++++ Data

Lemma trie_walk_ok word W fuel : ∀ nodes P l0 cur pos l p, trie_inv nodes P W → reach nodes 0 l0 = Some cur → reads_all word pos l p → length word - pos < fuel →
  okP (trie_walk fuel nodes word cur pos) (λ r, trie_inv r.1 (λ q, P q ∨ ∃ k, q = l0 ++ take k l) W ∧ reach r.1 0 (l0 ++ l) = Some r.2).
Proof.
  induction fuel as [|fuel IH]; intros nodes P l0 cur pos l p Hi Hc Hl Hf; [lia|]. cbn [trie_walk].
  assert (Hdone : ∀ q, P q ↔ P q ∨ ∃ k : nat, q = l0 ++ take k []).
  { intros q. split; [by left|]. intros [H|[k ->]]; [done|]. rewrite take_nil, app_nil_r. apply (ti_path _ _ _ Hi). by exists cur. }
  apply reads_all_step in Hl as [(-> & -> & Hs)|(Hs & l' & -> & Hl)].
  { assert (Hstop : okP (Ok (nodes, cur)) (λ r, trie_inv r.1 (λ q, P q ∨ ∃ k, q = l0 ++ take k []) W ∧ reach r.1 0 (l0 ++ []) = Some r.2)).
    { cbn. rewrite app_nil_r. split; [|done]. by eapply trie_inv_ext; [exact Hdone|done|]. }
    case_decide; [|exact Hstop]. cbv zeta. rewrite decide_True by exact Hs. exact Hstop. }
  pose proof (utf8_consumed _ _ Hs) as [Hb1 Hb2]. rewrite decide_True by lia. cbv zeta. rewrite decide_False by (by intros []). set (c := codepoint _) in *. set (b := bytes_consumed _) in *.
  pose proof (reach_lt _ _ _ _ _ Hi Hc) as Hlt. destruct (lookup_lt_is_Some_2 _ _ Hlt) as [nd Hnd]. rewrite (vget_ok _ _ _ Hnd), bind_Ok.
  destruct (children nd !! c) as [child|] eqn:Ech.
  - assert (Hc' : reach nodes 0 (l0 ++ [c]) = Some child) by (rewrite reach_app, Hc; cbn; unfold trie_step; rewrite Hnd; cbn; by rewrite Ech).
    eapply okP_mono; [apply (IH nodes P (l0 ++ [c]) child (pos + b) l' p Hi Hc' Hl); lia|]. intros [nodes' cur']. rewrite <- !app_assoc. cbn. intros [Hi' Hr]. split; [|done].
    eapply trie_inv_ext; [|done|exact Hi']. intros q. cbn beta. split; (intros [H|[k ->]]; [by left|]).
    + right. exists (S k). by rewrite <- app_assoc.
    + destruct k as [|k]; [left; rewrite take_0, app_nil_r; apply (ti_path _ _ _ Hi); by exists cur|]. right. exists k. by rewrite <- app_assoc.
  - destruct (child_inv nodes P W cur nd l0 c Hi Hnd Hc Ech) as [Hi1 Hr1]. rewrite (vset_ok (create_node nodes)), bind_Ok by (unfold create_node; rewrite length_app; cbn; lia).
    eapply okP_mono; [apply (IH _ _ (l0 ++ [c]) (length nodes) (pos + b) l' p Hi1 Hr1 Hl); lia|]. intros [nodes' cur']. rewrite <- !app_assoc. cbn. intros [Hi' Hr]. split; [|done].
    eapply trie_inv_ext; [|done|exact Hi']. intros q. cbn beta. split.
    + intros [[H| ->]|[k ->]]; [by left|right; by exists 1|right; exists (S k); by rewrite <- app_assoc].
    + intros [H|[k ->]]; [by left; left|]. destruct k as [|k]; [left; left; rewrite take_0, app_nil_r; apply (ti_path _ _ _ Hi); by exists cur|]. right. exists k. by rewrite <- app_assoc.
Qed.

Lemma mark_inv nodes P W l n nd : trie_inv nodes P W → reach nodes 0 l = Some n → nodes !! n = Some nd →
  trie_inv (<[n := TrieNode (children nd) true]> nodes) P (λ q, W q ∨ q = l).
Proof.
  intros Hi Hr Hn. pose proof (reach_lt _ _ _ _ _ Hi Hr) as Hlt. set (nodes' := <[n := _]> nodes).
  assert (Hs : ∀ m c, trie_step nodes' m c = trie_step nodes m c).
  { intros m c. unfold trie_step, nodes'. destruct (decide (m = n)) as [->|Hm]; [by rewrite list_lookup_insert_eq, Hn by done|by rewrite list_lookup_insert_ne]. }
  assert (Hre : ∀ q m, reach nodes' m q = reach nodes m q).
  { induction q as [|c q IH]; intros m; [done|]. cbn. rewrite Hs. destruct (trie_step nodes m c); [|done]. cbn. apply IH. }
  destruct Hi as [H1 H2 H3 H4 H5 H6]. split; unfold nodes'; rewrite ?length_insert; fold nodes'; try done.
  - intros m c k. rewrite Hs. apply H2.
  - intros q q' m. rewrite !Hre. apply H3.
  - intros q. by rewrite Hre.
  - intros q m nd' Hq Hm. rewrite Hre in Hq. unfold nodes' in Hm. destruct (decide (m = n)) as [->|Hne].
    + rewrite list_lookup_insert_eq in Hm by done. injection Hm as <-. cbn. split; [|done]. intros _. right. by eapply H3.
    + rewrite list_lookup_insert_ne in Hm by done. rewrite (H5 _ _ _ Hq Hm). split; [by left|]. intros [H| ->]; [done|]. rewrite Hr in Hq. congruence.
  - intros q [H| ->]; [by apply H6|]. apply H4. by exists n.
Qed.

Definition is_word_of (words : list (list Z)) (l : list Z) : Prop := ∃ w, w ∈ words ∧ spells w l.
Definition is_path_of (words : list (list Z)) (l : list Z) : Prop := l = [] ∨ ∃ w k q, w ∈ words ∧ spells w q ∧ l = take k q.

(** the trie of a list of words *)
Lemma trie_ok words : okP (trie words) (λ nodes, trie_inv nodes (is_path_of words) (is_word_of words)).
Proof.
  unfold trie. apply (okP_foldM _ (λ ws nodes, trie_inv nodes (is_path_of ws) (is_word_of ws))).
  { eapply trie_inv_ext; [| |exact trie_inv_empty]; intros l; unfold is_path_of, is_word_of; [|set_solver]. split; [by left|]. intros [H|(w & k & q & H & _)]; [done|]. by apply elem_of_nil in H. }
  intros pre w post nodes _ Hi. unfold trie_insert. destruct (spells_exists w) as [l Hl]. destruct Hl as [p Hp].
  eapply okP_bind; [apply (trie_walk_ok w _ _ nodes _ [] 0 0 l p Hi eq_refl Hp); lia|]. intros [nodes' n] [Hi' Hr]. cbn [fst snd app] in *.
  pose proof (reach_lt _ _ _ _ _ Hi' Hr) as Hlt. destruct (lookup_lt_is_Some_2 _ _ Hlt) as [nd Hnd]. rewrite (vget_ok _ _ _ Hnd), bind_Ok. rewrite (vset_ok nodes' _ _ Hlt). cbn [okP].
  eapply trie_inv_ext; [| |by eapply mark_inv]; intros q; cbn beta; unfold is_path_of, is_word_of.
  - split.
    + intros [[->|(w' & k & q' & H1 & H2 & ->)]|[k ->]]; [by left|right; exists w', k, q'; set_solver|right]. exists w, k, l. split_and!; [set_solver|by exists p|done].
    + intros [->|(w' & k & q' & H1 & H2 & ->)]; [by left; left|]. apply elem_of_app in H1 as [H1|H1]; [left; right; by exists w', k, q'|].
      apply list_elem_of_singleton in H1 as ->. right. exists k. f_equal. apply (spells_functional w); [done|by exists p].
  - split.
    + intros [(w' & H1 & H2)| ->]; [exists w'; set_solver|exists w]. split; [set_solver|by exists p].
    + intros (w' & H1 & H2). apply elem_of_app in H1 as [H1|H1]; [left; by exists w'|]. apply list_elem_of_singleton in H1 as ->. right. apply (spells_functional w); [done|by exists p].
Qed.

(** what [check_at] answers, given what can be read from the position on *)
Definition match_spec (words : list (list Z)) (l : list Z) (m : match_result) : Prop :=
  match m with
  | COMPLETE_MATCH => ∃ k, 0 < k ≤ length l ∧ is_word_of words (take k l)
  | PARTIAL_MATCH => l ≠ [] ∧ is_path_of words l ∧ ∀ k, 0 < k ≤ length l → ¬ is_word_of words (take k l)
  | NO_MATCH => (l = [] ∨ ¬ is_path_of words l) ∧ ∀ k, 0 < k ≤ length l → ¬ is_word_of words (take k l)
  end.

++++++++

Exercise objective:
The lines to report are those in the material above that contain the word "pose"; copy every one of them.

Exercise response:
  pose proof (utf8_consumed _ _ Hs) as [Hb1 Hb2]. rewrite decide_True by lia. cbv zeta. rewrite decide_False by (by intros []). set (c := codepoint _) in *. set (b := bytes_consumed _) in *.
  pose proof (reach_lt _ _ _ _ _ Hi Hc) as Hlt. destruct (lookup_lt_is_Some_2 _ _ Hlt) as [nd Hnd]. rewrite (vget_ok _ _ _ Hnd), bind_Ok.
  intros Hi Hr Hn. pose proof (reach_lt _ _ _ _ _ Hi Hr) as Hlt. set (nodes' := <[n := _]> nodes).
  pose proof (reach_lt _ _ _ _ _ Hi' Hr) as Hlt. destruct (lookup_lt_is_Some_2 _ _ Hlt) as [nd Hnd]. rewrite (vget_ok _ _ _ Hnd), bind_Ok. rewrite (vset_ok nodes' _ _ Hlt). cbn [okP].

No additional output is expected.